- [PROBLEM STATEMENT]
Which of the lines below contain the string "Hello"? Pull each one out of the data.

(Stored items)
(** C6 (amended) on the sample environment: the text is [Hello], and it
    is the same with other code in the script element. *)
Lemma html_parsing_path_drops_non_content_witness :
  html_extractor.extract sample_env SCRIPT_AND_PARAGRAPH (u "page.html")
  = ([EvLib bs4_BeautifulSoup_],
     Return {| r_text := Some (u "Hello");
               r_page_count := Some 0%Z;
               r_metadata := None |})
  /\ html_extractor.extract_soup other_script_soup
     = html_extractor.extract_soup script_and_paragraph_soup.
Proof.
  destruct (html_parsing_path_drops_non_content sample_env SCRIPT_AND_PARAGRAPH
              (u "page.html") sample_BeautifulSoup script_and_paragraph_soup
              eq_refl eq_refl) as (Hrun & _ & Hag & _).
  split; [exact Hrun|].
  apply (Hag (u "[document]") _ _ eq_refl).
  repeat first
    [ apply Forall2_nil_2 | apply Forall2_cons_2 | apply agree_string
    | apply agree_non_content; decide_closed
    | apply agree_tag ].
Defined.

(** *** The blank-line filter *)

Lemma dedup_loop_collapse lines prev_blank result :
  html_extractor.dedup_loop lines prev_blank result
  = result ++ collapse_blank lines prev_blank.
Proof.
  revert prev_blank result.
  induction lines as [|line rest IH]; intros prev_blank result; simpl.
  - by rewrite app_nil_r.
  - rewrite truthy_strip, negb_involutive.
    destruct (is_blank line && prev_blank); [apply IH|].
    by rewrite IH, <- app_assoc.
Qed.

- [PROBLEM SOLUTION]
(** C6 (amended) on the sample environment: the text is [Hello], and it
     Return {| r_text := Some (u "Hello");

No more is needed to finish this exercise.